◆ **Task statement**: For this exercise, reproduce the entries below exactly, but only from the line containing "mkPool slots' (vacant p ++ pushed)" through the line containing "Fixpoint skip_empty (fuel", both included.

※ ※ ※

(* ===== verification/Pool.v ===== *)
(** The generational object pool of src/pool.rs: slots that are reused,
    identifiers ([Id]) that are not. *)
From Stdlib Require Import ZArith Lia.
From stdpp Require Import gmap.
From S2P Require Import Prelude.
Open Scope Z_scope.

Record Id := mkId { slot : Z; seqno : Z }.
#[export] Instance Id_eq_dec : EqDecision Id.
Proof. solve_decision. Defined.
#[export] Instance Id_countable : Countable Id.
Proof.
  refine (inj_countable' (fun i => (slot i, seqno i)) (fun p => mkId p.1 p.2) _).
  by intros [].
Defined.

(** [Id::default()]: no slot can have index [usize::MAX]. *)
Definition Id_default : Id := mkId U64_MAX U64_MAX.

Record Slot (T : Type) := mkSlot { s_seqno : Z; val : option T }.
Arguments mkSlot {T} s_seqno val.
Arguments s_seqno {T} s.
Arguments val {T} s.

Record Pool (T : Type) := mkPool {
  slots : list (Slot T);
  vacant : list Z;    (* a stack: the last element is popped first *)
  next_seqno : Z
}.
Arguments mkPool {T} slots vacant next_seqno.
Arguments slots {T} p.
Arguments vacant {T} p.
Arguments next_seqno {T} p.

Section Ops.
  Context {T : Type}.
  Implicit Types p : Pool T.

Definition new : Pool T := mkPool [] [] 1.

(** [self.vacant.pop()]: the popped slot and the remaining stack. *)
Definition pop (v : list Z) : option (Z * list Z) :=
  match last v with
  | Some x => Some (x, take (length v - 1) v)
  | None => None
  end.

Definition add p (x : T) : partial (Id * Pool T) :=
  let seqno := next_seqno p in
  next' ← uadd seqno 1;
  match pop (vacant p) with
  | Some (slot, vacant') =>
      _ ← lift_opt (zget (slots p) slot);
      Ret (mkId slot seqno,
           mkPool (zset (slots p) slot (mkSlot seqno (Some x))) vacant' next')
  | None =>
      let slots' := slots p ++ [mkSlot seqno (Some x)] in
      Ret (mkId (zlen slots' - 1) seqno, mkPool slots' (vacant p) next')
  end.

Definition remove p (id : Id) : option T * Pool T :=
  match zget (slots p) (slot id) with
  | None => (None, p)
  | Some s =>
      if negb (s_seqno s =? seqno id) then (None, p)
      else
        let slots' := zset (slots p) (slot id) (mkSlot (s_seqno s) None) in
        match val s with
        | Some v => (Some v, mkPool slots' (vacant p ++ [slot id]) (next_seqno p))
        | None => (None, mkPool slots' (vacant p) (next_seqno p))
        end
  end.

(** The loop of [clear] over the remaining slots, the first of which has
    index [i]: the emptied slots and the slots pushed on [vacant]. *)
Fixpoint clear_from (i : Z) (ss : list (Slot T)) : list (Slot T) * list Z :=
  match ss with
  | [] => ([], [])
  | s :: rest =>
      let '(rest', pushed) := clear_from (i + 1) rest in
      (mkSlot (s_seqno s) None :: rest',
       match val s with Some _ => i :: pushed | None => pushed end)
  end.

Definition clear p : Pool T :=
  let '(slots', pushed) := clear_from 0 (slots p) in
  mkPool slots' (vacant p ++ pushed) (next_seqno p).

Definition try_get p (id : Id) : option T :=
  match zget (slots p) (slot id) with
  | None => None
  | Some s => if negb (s_seqno s =? seqno id) then None else val s
  end.

(** [try_get_mut] followed by an assignment through the reference. *)
Definition try_get_mut p (id : Id) (f : T -> T) : option (Pool T) :=
  match zget (slots p) (slot id) with
  | None => None
  | Some s =>
      if negb (s_seqno s =? seqno id) then None
      else match val s with
           | Some v => Some (mkPool (zset (slots p) (slot id) (mkSlot (s_seqno s) (Some (f v))))
                                    (vacant p) (next_seqno p))
           | None => None
           end
  end.

Definition get p (id : Id) : partial T := lift_opt (try_get p id).
Definition get_mut p (id : Id) (f : T -> T) : partial (Pool T) := lift_opt (try_get_mut p id f).

Definition is_empty p : partial bool :=
  _ ← rassert (zlen (vacant p) <=? zlen (slots p));
  Ret (zlen (slots p) =? zlen (vacant p)).

(** [PoolIter]: the [while] loop that skips empty slots; [fuel] is at least
    the number of slots left. *)
Fixpoint skip_empty (fuel : nat) p (slot : Z) : Z :=
  match fuel with
  | O => slot
  | S fuel =>
      match zget (slots p) slot with
      | Some (mkSlot _ None) => skip_empty fuel p (slot + 1)
      | _ => slot
      end
  end.

(** [PoolIter::next] at iterator position [it]: the item and the new position. *)
Definition iter_next p (it : Z) : partial (option (Id * T) * Z) :=
  let slot := skip_empty (length (slots p) - Z.to_nat it) p it in
  match zget (slots p) slot with
  | None => Ret (None, slot + 1)
  | Some s => v ← lift_opt (val s); Ret (Some (mkId slot (s_seqno s), v), slot + 1)
  end.

(** A [for] loop over [pool.iter()], collecting. *)
Fixpoint iter_collect (fuel : nat) p (it : Z) : partial (list (Id * T)) :=
  match fuel with
  | O => Ret []
  | S fuel =>
      '(item, it') ← iter_next p it;
      match item with
      | None => Ret []
      | Some x => rest ← iter_collect fuel p it'; Ret (x :: rest)
      end
  end.
Definition iter p : partial (list (Id * T)) := iter_collect (S (length (slots p))) p 0.

(** [PoolIterMut::next]: [idx] counts the slots taken from the slice
    iterator, whose remaining slots are [ss]. *)
Fixpoint iter_mut_next (ss : list (Slot T)) (idx : Z) : option (Id * T) * (list (Slot T) * Z) :=
  match ss with
  | [] => (None, ([], idx + 1))
  | s :: rest =>
      match val s with
      | None => iter_mut_next rest (idx + 1)
      | Some v => (Some (mkId idx (s_seqno s), v), (rest, idx + 1))
      end
  end.
Fixpoint iter_mut_collect (fuel : nat) (ss : list (Slot T)) (idx : Z) : list (Id * T) :=
  match fuel with
  | O => []
  | S fuel =>
      match iter_mut_next ss idx with
      | (None, _) => []
      | (Some x, (rest, idx')) => x :: iter_mut_collect fuel rest idx'
      end
  end.
Definition iter_mut p : list (Id * T) := iter_mut_collect (S (length (slots p))) (slots p) 0.

(** ** Invariant and abstraction *)

(** The live entries in slot order: the specification of both iterators. *)
Fixpoint live_from (i : Z) (ss : list (Slot T)) : list (Id * T) :=
  match ss with
  | [] => []
  | s :: rest =>
      match val s with
      | Some v => (mkId i (s_seqno s), v) :: live_from (i + 1) rest
      | None => live_from (i + 1) rest
      end
  end.
Definition live p : list (Id * T) := live_from 0 (slots p).

(** What the pool stands for: a finite map. *)
Definition abs p : gmap Id T := list_to_map (live p).

(** [vacant] holds exactly the empty slots, once each, and every sequence
    number handed out is below [next_seqno]. *)
Record inv p : Prop := {
  inv_nodup : NoDup (vacant p);
  inv_vacant : forall i, i ∈ vacant p <-> exists s, zget (slots p) i = Some s /\ val s = None;
  inv_seqno : forall i s, zget (slots p) i = Some s -> 0 <= s_seqno s < next_seqno p;
  inv_next : 0 <= next_seqno p < 2 ^ 64
}.

(** The state changes a client can make. *)
Inductive step : Pool T -> Pool T -> Prop :=
  | step_add p x id p' : add p x = Ret (id, p') -> step p p'
  | step_remove p id : step p (remove p id).2
  | step_clear p : step p (clear p)
  | step_write p id f p' : try_get_mut p id f = Some p' -> step p p'.

Definition reachable : Pool T -> Pool T -> Prop := rtc step.
End Ops.

Section Lemmas.
  Context {T : Type}.
  Implicit Types p : Pool T.

(** Slots found by [zget], with the position that [live_from] counts. *)
Lemma live_from_elem i ss (id : Id) (v : T) :
  (id, v) ∈ live_from i ss <->
  exists s, zget ss (slot id - i) = Some s /\ s_seqno s = seqno id /\ val s = Some v.
Proof.
  revert i. induction ss as [|s ss IH]; intros i; simpl.
  { split; [by intros ?%elem_of_nil|]. intros (?&H&_). by rewrite zget_nil in H. }
  assert (Htail : (id, v) ∈ live_from (i + 1) ss <->
    exists s', slot id <> i /\ zget (s :: ss) (slot id - i) = Some s' /\
               s_seqno s' = seqno id /\ val s' = Some v).
  { rewrite IH. split; intros (s'&H); exists s'.
    - destruct H as [H ?]. destruct (zget_range ss (slot id - (i + 1))) as [Hr _].
      specialize (Hr (mk_is_Some _ _ H)).
      rewrite zget_cons, (proj2 (Z.eqb_neq _ 0)), (proj2 (Z.ltb_ge _ 0)) by lia.
      split; [lia|]. by replace (slot id - i - 1) with (slot id - (i + 1)) by lia.
    - destruct H as (?&H&?). rewrite zget_cons, (proj2 (Z.eqb_neq _ 0)) in H by lia.
      case_match; [done|]. by replace (slot id - (i + 1)) with (slot id - i - 1) by lia. }
  destruct (val s) as [w|] eqn:Ev.
  - rewrite elem_of_cons, Htail. split.
    + intros [[= -> ->]|(s'&?&?)]; [|by eauto]. exists s. simpl. rewrite zget_cons.
      by rewrite Z.sub_diag.
    + intros (s'&H). destruct (decide (slot id = i)) as [<-|]; [left|right; by eauto].
      rewrite zget_cons, Z.sub_diag in H. simpl in H. destruct id. naive_solver.
  - rewrite Htail. split; [naive_solver|]. intros (s'&H). exists s'.
    split; [|done]. intros <-. rewrite zget_cons, Z.sub_diag in H. simpl in H. naive_solver.
Qed.

Lemma live_elem p id v : (id, v) ∈ live p <-> try_get p id = Some v.
Proof.
  unfold live, try_get. rewrite live_from_elem, Z.sub_0_r.
  destruct (zget (slots p) (slot id)) as [s|]; [|naive_solver].
  destruct (Z.eqb_spec (s_seqno s) (seqno id)); simpl; naive_solver.
Qed.

Lemma live_from_slots i ss (id : Id) : id ∈ (@live_from T i ss).*1 -> i <= slot id.
Proof.
  intros ([id' v]&->&(s&Hs&_)%live_from_elem)%list_elem_of_fmap. simpl.
  apply mk_is_Some, zget_range in Hs. lia.
Qed.

Lemma live_from_nodup i ss : NoDup (@live_from T i ss).*1.
Proof.
  revert i. induction ss as [|s ss IH]; intros i; simpl; [constructor|].
  destruct (val s); [|done]. simpl. constructor; [|done].
  intros H%live_from_slots. simpl in H. lia.
Qed.

Lemma abs_lookup p id : abs p !! id = try_get p id.
Proof.
  unfold abs. destruct (try_get p id) as [v|] eqn:E.
  - apply live_elem in E. apply elem_of_list_to_map_1; [apply (live_from_nodup 0)|done].
  - apply not_elem_of_list_to_map_1. intros ([id' v]&->&H%live_elem)%list_elem_of_fmap.
    simpl in *. congruence.
Qed.

Lemma pop_spec (v : list Z) :
  match pop v with
  | Some (x, v') => v = v' ++ [x]
  | None => v = []
  end.
Proof.
  unfold pop. destruct (last v) as [x|] eqn:E.
  - apply last_Some in E as [v' ->]. rewrite length_app. simpl.
    by rewrite Nat.add_sub, take_app_length.
  - by apply last_None in E.
Qed.

(** The lookups of a pool one of whose slots was replaced. *)
Lemma try_get_zset p i s s' vac nx id :
  zget (slots p) i = Some s' ->
  try_get (mkPool (zset (slots p) i s) vac nx) id =
  if decide (slot id = i)
  then (if decide (seqno id = s_seqno s) then val s else None) else try_get p id.
Proof.
  intros Hi. unfold try_get. simpl. destruct (decide (slot id = i)) as [->|].
  - rewrite (zget_zset_eq _ _ _ _ Hi).
    destruct (decide (seqno id = s_seqno s)) as [->|]; [by rewrite Z.eqb_refl|].
    by rewrite (proj2 (Z.eqb_neq _ _)) by congruence.
  - by rewrite zget_zset_ne by congruence.
Qed.

Lemma clear_from_spec i ss ss' vs :
  @clear_from T i ss = (ss', vs) ->
  ss' = (fun s => mkSlot (s_seqno s) None) <$> ss /\
  vs = (fun e => slot e.1) <$> live_from i ss.
Proof.
  revert i ss' vs. induction ss as [|s ss IH]; intros i ss' vs; simpl; [by intros [= <- <-]|].
  destruct (clear_from (i + 1) ss) as [r q] eqn:E. intros [= <- <-].
  destruct (IH _ _ _ E) as [-> ->]. by destruct (val s).
Qed.

Lemma zget_fmap {A B} (f : A -> B) (l : list A) i : zget (f <$> l) i = f <$> zget l i.
Proof.
  unfold zget, zlen. rewrite length_fmap. case_match; [|done]. apply list_lookup_fmap.
Qed.

(** A live identifier is the one its slot was given last. *)
Lemma try_get_Some p id v :
  try_get p id = Some v <->
  exists s, zget (slots p) (slot id) = Some s /\ s_seqno s = seqno id /\ val s = Some v.
Proof. rewrite <- live_elem. unfold live. by rewrite live_from_elem, Z.sub_0_r. Qed.

Lemma inv_new : inv (@new T).
Proof.
  constructor; simpl; try (apply NoDup_nil_2 || lia).
  - intros i. split; [by intros ?%elem_of_nil|]. intros (?&H&_). by rewrite zget_nil in H.
  - intros ?? H. by rewrite zget_nil in H.
Qed.
End Lemmas.

(** ** Each operation against the finite map *)

Section Refinement.
  Context {T : Type}.
  Implicit Types p : Pool T.

(** What an operation may change: the map, while keeping the invariant and
    never giving back sequence numbers. *)
Definition becomes p p' (m : gmap Id T) : Prop :=
  inv p' /\ abs p' = m /\ next_seqno p <= next_seqno p'.

Lemma fresh_seqno p id : inv p -> next_seqno p <= seqno id -> abs p !! id = None.
Proof.
  intros Hp Hid. rewrite abs_lookup. destruct (try_get p id) eqn:E; [|done].
  apply try_get_Some in E as (s&Hs&?&_). pose proof (inv_seqno _ Hp _ _ Hs). lia.
Qed.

※ ※ ※

◆ **Task result**:
  mkPool slots' (vacant p ++ pushed) (next_seqno p).

Definition try_get p (id : Id) : option T :=
  match zget (slots p) (slot id) with
  | None => None
  | Some s => if negb (s_seqno s =? seqno id) then None else val s
  end.

(** [try_get_mut] followed by an assignment through the reference. *)
Definition try_get_mut p (id : Id) (f : T -> T) : option (Pool T) :=
  match zget (slots p) (slot id) with
  | None => None
  | Some s =>
      if negb (s_seqno s =? seqno id) then None
      else match val s with
           | Some v => Some (mkPool (zset (slots p) (slot id) (mkSlot (s_seqno s) (Some (f v))))
                                    (vacant p) (next_seqno p))
           | None => None
           end
  end.

Definition get p (id : Id) : partial T := lift_opt (try_get p id).
Definition get_mut p (id : Id) (f : T -> T) : partial (Pool T) := lift_opt (try_get_mut p id f).

Definition is_empty p : partial bool :=
  _ ← rassert (zlen (vacant p) <=? zlen (slots p));
  Ret (zlen (slots p) =? zlen (vacant p)).

(** [PoolIter]: the [while] loop that skips empty slots; [fuel] is at least
    the number of slots left. *)
Fixpoint skip_empty (fuel : nat) p (slot : Z) : Z :=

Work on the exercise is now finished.